Problem: What is needed is the run of lines from the one with "destruct (decide (Zpos" through the close of the data, set down exactly.

Data:
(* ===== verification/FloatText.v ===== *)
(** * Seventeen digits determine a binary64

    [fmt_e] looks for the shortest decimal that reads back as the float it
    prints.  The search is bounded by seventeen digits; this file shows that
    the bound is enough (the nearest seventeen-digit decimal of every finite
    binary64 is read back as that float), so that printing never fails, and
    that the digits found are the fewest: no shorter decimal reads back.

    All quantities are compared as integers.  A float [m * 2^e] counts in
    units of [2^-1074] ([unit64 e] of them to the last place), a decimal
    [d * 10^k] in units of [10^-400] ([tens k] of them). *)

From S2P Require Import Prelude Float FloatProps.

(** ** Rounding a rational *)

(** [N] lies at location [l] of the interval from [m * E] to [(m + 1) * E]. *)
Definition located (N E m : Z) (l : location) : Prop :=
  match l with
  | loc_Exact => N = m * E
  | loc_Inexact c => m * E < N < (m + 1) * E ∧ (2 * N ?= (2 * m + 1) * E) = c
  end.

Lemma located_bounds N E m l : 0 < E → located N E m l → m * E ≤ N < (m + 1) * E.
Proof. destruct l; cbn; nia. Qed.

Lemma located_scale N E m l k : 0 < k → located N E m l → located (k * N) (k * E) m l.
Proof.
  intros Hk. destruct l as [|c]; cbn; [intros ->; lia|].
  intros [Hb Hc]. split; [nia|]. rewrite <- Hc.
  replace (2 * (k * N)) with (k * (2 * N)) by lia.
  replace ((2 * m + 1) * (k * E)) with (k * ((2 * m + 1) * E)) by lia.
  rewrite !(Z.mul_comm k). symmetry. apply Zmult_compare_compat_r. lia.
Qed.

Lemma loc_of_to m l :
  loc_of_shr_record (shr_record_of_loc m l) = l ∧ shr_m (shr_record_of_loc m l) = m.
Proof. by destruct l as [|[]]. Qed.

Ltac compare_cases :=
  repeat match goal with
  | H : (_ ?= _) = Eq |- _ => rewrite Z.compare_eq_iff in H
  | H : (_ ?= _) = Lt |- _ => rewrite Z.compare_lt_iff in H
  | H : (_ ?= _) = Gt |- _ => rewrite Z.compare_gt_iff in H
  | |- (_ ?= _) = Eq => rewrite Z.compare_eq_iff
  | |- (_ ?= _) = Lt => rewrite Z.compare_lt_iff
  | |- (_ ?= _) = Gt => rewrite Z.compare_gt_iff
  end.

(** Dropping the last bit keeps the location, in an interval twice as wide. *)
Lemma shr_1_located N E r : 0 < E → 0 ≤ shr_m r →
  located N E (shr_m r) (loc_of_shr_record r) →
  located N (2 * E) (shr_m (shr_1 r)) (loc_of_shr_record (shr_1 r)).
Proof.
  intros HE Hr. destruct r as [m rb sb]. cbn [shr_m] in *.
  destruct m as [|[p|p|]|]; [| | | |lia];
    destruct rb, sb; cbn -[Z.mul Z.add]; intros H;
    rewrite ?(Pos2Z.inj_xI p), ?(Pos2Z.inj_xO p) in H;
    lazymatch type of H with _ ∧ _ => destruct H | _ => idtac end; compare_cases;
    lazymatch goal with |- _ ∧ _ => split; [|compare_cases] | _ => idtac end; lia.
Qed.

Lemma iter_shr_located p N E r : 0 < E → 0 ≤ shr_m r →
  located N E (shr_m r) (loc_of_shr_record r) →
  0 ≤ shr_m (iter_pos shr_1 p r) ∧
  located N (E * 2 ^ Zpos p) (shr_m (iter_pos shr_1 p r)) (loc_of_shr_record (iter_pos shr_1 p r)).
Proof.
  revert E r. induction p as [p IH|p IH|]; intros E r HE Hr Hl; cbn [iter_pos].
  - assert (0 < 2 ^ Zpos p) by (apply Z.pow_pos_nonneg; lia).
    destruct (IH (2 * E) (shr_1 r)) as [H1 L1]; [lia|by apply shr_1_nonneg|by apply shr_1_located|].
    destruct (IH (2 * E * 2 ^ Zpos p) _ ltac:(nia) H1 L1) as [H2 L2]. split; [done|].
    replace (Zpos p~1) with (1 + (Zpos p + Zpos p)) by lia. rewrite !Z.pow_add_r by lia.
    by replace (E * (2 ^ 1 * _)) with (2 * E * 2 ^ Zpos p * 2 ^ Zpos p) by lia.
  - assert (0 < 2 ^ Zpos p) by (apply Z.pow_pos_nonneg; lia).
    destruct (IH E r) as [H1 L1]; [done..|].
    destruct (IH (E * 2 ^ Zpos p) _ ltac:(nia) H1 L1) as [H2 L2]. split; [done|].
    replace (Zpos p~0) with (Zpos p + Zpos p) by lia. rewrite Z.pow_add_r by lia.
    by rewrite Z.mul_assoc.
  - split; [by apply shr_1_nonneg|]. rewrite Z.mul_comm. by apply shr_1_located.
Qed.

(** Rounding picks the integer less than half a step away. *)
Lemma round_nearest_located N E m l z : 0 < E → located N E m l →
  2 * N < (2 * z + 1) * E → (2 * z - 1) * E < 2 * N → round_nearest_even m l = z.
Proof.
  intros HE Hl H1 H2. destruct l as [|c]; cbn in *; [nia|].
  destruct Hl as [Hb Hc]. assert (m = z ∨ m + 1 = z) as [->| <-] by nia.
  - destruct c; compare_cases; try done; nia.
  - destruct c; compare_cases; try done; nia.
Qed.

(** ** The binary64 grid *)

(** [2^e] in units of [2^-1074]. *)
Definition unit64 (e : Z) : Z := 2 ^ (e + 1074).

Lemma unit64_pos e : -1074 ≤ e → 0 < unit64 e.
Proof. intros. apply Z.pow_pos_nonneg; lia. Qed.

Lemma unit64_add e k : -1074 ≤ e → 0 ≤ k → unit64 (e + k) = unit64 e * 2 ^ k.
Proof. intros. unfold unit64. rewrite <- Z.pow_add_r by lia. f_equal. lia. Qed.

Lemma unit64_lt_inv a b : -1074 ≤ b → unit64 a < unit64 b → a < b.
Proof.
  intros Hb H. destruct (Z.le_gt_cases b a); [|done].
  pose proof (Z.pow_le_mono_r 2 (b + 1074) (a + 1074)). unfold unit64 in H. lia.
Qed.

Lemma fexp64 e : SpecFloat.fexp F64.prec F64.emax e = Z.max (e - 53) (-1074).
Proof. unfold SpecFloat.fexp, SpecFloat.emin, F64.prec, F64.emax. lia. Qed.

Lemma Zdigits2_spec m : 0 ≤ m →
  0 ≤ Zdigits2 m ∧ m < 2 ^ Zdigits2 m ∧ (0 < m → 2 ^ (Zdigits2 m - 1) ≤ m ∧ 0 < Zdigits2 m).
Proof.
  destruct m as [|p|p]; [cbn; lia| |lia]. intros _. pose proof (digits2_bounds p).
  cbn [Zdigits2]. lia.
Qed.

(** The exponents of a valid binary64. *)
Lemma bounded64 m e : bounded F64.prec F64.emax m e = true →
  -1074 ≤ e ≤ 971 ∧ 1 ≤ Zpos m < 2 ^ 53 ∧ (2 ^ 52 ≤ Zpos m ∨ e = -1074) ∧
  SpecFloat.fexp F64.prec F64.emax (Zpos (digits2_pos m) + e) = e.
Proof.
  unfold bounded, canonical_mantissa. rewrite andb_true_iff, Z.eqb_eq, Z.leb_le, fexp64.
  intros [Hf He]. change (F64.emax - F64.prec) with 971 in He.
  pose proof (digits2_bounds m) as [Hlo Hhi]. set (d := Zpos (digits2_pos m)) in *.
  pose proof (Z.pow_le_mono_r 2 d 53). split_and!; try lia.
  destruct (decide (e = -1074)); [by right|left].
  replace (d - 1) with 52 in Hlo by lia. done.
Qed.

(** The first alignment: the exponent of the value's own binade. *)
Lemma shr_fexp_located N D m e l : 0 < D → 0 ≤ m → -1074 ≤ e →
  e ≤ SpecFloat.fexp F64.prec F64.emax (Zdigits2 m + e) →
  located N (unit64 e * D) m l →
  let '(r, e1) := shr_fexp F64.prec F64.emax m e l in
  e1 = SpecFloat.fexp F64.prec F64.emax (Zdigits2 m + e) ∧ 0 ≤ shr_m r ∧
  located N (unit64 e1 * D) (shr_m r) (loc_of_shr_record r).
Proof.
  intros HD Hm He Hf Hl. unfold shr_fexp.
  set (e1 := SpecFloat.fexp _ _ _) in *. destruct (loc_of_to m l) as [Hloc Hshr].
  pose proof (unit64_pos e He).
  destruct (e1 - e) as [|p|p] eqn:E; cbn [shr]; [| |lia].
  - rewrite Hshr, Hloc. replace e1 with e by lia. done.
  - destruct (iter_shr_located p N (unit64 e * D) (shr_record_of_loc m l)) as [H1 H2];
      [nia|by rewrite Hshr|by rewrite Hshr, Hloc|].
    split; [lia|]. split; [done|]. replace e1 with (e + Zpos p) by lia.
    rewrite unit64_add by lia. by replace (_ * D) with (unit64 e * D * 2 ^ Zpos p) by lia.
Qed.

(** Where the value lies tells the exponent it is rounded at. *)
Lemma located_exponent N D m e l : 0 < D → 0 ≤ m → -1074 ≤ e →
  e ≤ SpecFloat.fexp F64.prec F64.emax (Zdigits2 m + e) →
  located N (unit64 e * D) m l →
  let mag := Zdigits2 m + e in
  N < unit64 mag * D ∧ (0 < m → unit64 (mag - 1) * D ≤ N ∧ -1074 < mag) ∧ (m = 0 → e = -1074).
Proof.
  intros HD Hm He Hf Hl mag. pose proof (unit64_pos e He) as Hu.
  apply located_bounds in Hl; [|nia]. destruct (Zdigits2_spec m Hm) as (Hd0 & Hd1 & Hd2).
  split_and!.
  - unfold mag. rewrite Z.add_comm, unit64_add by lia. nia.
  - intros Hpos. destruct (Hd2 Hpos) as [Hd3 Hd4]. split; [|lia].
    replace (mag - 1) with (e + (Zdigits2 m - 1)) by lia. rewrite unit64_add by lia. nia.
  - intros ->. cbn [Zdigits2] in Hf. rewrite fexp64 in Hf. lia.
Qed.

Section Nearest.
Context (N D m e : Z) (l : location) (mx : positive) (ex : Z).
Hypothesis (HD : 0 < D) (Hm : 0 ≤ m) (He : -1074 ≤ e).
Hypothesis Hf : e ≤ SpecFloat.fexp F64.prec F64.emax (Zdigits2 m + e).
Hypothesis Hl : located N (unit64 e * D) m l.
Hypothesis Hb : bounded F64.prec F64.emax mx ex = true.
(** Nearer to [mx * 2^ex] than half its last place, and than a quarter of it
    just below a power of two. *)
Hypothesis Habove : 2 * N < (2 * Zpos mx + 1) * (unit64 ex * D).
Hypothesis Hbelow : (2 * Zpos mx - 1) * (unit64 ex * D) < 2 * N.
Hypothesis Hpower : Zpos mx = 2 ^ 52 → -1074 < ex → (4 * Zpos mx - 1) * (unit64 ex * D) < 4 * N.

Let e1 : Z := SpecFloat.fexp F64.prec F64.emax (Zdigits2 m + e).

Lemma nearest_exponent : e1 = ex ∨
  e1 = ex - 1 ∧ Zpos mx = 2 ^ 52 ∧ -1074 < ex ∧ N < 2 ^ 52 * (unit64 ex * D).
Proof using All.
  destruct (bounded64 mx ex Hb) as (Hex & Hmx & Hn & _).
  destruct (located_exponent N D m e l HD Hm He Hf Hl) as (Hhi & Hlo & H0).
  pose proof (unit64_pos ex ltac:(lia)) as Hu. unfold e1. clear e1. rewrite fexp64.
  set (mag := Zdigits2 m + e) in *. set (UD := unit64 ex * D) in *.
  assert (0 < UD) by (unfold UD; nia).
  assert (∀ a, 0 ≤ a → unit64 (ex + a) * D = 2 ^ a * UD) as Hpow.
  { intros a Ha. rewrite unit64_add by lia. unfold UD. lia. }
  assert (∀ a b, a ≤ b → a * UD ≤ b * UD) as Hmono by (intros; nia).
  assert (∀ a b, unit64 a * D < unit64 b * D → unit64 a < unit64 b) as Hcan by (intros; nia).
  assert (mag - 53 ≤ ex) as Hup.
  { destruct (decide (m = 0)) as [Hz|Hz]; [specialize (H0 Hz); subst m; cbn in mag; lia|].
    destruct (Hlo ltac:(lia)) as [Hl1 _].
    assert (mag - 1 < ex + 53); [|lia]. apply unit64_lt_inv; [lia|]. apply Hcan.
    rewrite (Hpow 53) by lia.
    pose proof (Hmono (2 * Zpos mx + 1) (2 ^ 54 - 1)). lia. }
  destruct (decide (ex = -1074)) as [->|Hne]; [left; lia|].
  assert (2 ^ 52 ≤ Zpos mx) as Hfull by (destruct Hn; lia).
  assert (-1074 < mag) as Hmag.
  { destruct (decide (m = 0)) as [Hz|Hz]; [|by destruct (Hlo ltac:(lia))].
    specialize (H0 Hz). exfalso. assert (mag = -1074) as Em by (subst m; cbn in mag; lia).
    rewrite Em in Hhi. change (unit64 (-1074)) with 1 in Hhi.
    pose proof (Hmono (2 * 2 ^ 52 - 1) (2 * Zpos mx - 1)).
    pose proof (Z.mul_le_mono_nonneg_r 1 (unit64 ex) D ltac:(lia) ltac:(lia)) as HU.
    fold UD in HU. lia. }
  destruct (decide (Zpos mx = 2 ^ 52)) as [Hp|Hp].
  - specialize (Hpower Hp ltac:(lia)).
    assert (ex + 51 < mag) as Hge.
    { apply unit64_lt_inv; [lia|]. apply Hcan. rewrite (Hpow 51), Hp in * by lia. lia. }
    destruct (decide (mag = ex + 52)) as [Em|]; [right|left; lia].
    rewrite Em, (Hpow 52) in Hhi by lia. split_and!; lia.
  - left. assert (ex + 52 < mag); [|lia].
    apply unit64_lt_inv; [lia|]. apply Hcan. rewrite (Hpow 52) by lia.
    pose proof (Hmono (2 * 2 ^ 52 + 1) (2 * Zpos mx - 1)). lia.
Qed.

Exercise solution:
  destruct (decide (Zpos mx = 2 ^ 52)) as [Hp|Hp].
  - specialize (Hpower Hp ltac:(lia)).
    assert (ex + 51 < mag) as Hge.
    { apply unit64_lt_inv; [lia|]. apply Hcan. rewrite (Hpow 51), Hp in * by lia. lia. }
    destruct (decide (mag = ex + 52)) as [Em|]; [right|left; lia].
    rewrite Em, (Hpow 52) in Hhi by lia. split_and!; lia.
  - left. assert (ex + 52 < mag); [|lia].
    apply unit64_lt_inv; [lia|]. apply Hcan. rewrite (Hpow 52) by lia.
    pose proof (Hmono (2 * 2 ^ 52 + 1) (2 * Zpos mx - 1)). lia.
Qed.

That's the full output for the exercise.